Most disappointing rookie: DE Al-Quadin Muhammad. The sixth-round draft pick from Miami gets stuck in this category by default in a year when nobody really underachieved. He earned his way onto the roster with four sacks in the preseason, but he played a total of only 22 defensive snaps all season. The Saints clearly felt he still needed some seasoning.

Jury is still out on: LB Alex Anzalone and DE Trey Hendrickson. We might as well mention the whole class at this point. Anzalone, a third-round pick out of Florida, earned a starting job at weakside linebacker during training camp because of his athleticism in the open field. But he played in only four games before suffering a season-ending shoulder injury, which was an issue that plagued him in college. Hendrickson, a third-round pick from Florida Atlantic, showed promise in a supporting role as a pass-rusher. He had two sacks and a forced fumble before missing the final three games of the regular season with an ankle injury.

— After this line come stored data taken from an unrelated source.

(** src: internal/discovery/dht.go 167-191 DHTDiscovery.Announce *)
Fixpoint announce_all (net : nat -> dialed) (now : Z) (idents : list PeerInfo) (d : DHT) (i : nat)
    (any : bool) (lastErr : option dht_err) : DHT * bool * option dht_err :=
  match idents with
  | [] => (d, any, lastErr)
  | ident :: idents =>
      let closest := FindClosest (d_rt d) (p_ID ident) K in
      match closest with
      | [] => announce_all net now idents d i any (Some ErrNoPeers)
      | _ =>
          let '(d, i, succeeded) := announce_to net now ident closest d i 0 in
          if (0 <? succeeded)%nat then announce_all net now idents d i true lastErr
          else announce_all net now idents d i any (Some (ErrAllUnreachable (length closest)))
      end
  end.

(** src: internal/discovery/dht.go 159-209 DHTDiscovery.Announce *)
Definition Announce (d : DHT) (now : Z) (net : nat -> dialed) : result dht_err unit * DHT :=
  let d := set_localPeer d (seen_at (d_localPeer d) now) in
  let identities := d_localPeer d :: localIdentitiesSnapshot now d in
  let '(d, anySucceeded, lastErr) := announce_all net now identities d 0 false None in
  let d := set_rt d (EvictByFailures (d_rt d) (d_failureThreshold d)).2 in
  if anySucceeded then (Ok tt, d) else (Err (default ErrNoPeers lastErr), d).

(** ** Lookup *)

(** The state of a lookup: the table, the nodes queried so far in order, and how
    many candidates were looked at. *)
Record lookup_st := mkLookup { lk_rt : RoutingTable; lk_queried : list NodeID; lk_looked : nat }.

Section lookup.
(** The outcome of the [i]-th dial and the time its answer is handled; whether the
    context is done at the [i]-th look. *)
Context (d : DHT) (addr : string) (target : NodeID) (net : nat -> dialed) (clock : nat -> Z)
  (ctxDone : nat -> bool).

Definition hit (now : Z) (p : PeerInfo) : bool := has_address addr p && negb (isExpired d now p).

(** src: internal/discovery/dht.go 253-259 DHTDiscovery.Lookup *)
Fixpoint scan_found (now : Z) (source : NodeID) (found : list PeerInfo) (rt : RoutingTable) :
    option PeerInfo * RoutingTable :=
  match found with
  | [] => (None, rt)
  | p :: found =>
      if hit now p then (Some p, rt)
      else scan_found now source found (AddPeer rt p source now now).2
  end.

(** src: internal/discovery/dht.go 235-260 DHTDiscovery.Lookup *)
Fixpoint query_candidates (candidates : list PeerInfo) (progressed : bool) (st : lookup_st) :
    option (result dht_err PeerInfo) * bool * lookup_st :=
  match candidates with
  | [] => (None, progressed, st)
  | peer :: candidates =>
      if ctxDone (lk_looked st) then (Some (Err ErrCancelled), progressed, st)
      else
        let st := mkLookup (lk_rt st) (lk_queried st) (S (lk_looked st)) in
        if bool_decide (p_ID peer ∈ lk_queried st)
        then query_candidates candidates progressed st
        else
          let i := length (lk_queried st) in
          let queried := lk_queried st ++ [p_ID peer] in
          match sendFindNode d (clock i) (net i) target with
          | Err _ => query_candidates candidates true (mkLookup (lk_rt st) queried (lk_looked st))
          | Ok peers =>
              match scan_found (clock i) (p_ID peer) peers (lk_rt st) with
              | (Some p, rt) => (Some (Ok p), true, mkLookup rt queried (lk_looked st))
              | (None, rt) => query_candidates candidates true (mkLookup rt queried (lk_looked st))
              end
          end
  end.

(** src: internal/discovery/dht.go 231-265 DHTDiscovery.Lookup *)
Fixpoint lookup_rounds (rounds : nat) (st : lookup_st) : result dht_err PeerInfo * lookup_st :=
  match rounds with
  | O => (Err ErrPeerNotFound, st)
  | S rounds =>
      let candidates := FindClosest (lk_rt st) target K in
      match query_candidates candidates false st with
      | (Some res, _, st) => (res, st)
      | (None, true, st) => lookup_rounds rounds st
      | (None, false, st) => (Err ErrPeerNotFound, st)
      end
  end.
End lookup.

(** [now] is the time of the check of the local table. *)
(** src: internal/discovery/dht.go 213-269 DHTDiscovery.Lookup *)
Definition Lookup_ (d : DHT) (addr : string) (now : Z) (net : nat -> dialed) (clock : nat -> Z)
    (ctxDone : nat -> bool) : result dht_err PeerInfo * lookup_st :=
  let st := mkLookup (d_rt d) [] 0 in
  match NodeIDFromAddress addr with
  | None => (Err ErrInvalidAddress, st)
  | Some target =>
      match find (hit d addr now) (FindClosest (d_rt d) target K) with
      | Some p => (Ok p, st)
      | None => lookup_rounds d addr target net clock ctxDone LookupMaxIterations st
      end
  end.

(** ** The server side *)

(** The reply written, if any. *)
(** src: internal/discovery/dht.go 293-325 DHTDiscovery.handleFindNode *)
Definition handleFindNode (d : DHT) (now : Z) (env : Envelope) : option Envelope :=
  msg ← unmarshal (env_Payload env);
  let target := if (IDLength <=? length (fn_Target msg))%nat then copy_id (fn_Target msg) else zero_id in
  let closest := FindClosest (d_rt d) target K ++ [seen_at (d_localPeer d) now]
                 ++ localIdentitiesSnapshot now d in
  payload ← marshal (peersToResponse closest);
  Some (dht_wrapUnsigned DHT_NODE_RESPONSE payload now).

(** src: internal/discovery/dht.go 327-355 DHTDiscovery.handlePutRecord *)
Definition handlePutRecord (d : DHT) (now : Z) (env : Envelope) : option Envelope * DHT :=
  match unmarshal (env_Payload env) with
  | None => (None, d)
  | Some msg =>
      match recordToPeerInfo (put_Record msg) with
      | None => (None, d)
      | Some peer =>
          if isExpired d now peer then (None, d)
          else
            let d := set_rt d (AddPeer (d_rt d) peer (p_ID peer) now now).2 in
            let closest := FindClosest (d_rt d) (p_ID peer) K in
            match marshal (peersToResponse closest) with
            | None => (None, d)
            | Some payload => (Some (dht_wrapUnsigned DHT_NODE_RESPONSE payload now), d)
            end
      end
  end.

(** src: internal/discovery/dht.go 284-291 DHTDiscovery.HandleEnvelope *)
Definition HandleEnvelope (d : DHT) (now : Z) (env : Envelope) : option Envelope * DHT :=
  if env_Type env =? DHT_FIND_NODE then (handleFindNode d now env, d)
  else if env_Type env =? DHT_PUT_RECORD then handlePutRecord d now env
  else (None, d).

(** [None]: the message could not be read. *)
(** src: internal/discovery/dht.go 272-281 DHTDiscovery.HandleConn *)
Definition HandleConn (d : DHT) (now : Z) (env : option Envelope) : option Envelope * DHT :=
  match env with None => (None, d) | Some env => HandleEnvelope d now env end.
End dht.

(** ** Every answer of the network leaves the table well formed *)

Lemma length_copy_id b : length (copy_id b) = IDLength.
Proof. unfold copy_id, IDLength. rewrite length_app, length_take, length_replicate. lia. Qed.

Lemma recordToPeerInfo_id r p : recordToPeerInfo r = Some p -> length (p_ID p) = IDLength.
Proof.
  unfold recordToPeerInfo. destruct r as [r|]; [|done].
  destruct (_ <? _)%nat; [done|]. intros [= <-]. apply length_copy_id.
Qed.

Definition ids_ok (l : list PeerInfo) : Prop := Forall (fun p => length (p_ID p) = IDLength) l.

Lemma decoded_ids_ok l : ids_ok (omap (fun r => recordToPeerInfo (Some r)) l).
Proof.
  unfold ids_ok. apply Forall_forall. intros p (r & _ & Hr)%list_elem_of_omap. by eapply recordToPeerInfo_id.
Qed.
Lemma filter_ids_ok f l : ids_ok l -> ids_ok (List.filter f l).
Proof.
  unfold ids_ok. rewrite !Forall_forall. intros Hl p Hp. apply Hl. eapply elem_of_sublist; [done|].
  apply sublist_List_filter.
Qed.

Lemma add_peers_ok (src : PeerInfo -> NodeID) now l rt : rt_ok rt -> ids_ok l ->
  rt_ok (fold_left (fun rt p => (AddPeer rt p (src p) now now).2) l rt).
Proof.
  intros Hok Hl. revert rt Hok. induction Hl as [|p l Hp Hl IH]; intros rt Hok; simpl; [done|].
  apply IH. by apply AddPeer_ok.
Qed.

Undrafted rookie evaluation: The Saints didn’t have any major contributors in their undrafted rookie class. But cornerback Justin Hardee (who joined the Saints after getting cut by the Houston Texans) and running back Trey Edmunds both played significant roles on special teams. Quarterback Taysom Hill (signed after he was cut by the Green Bay Packers) wound up playing a big role in special-teams coverage because the Saints wanted to find a way to use his athleticism.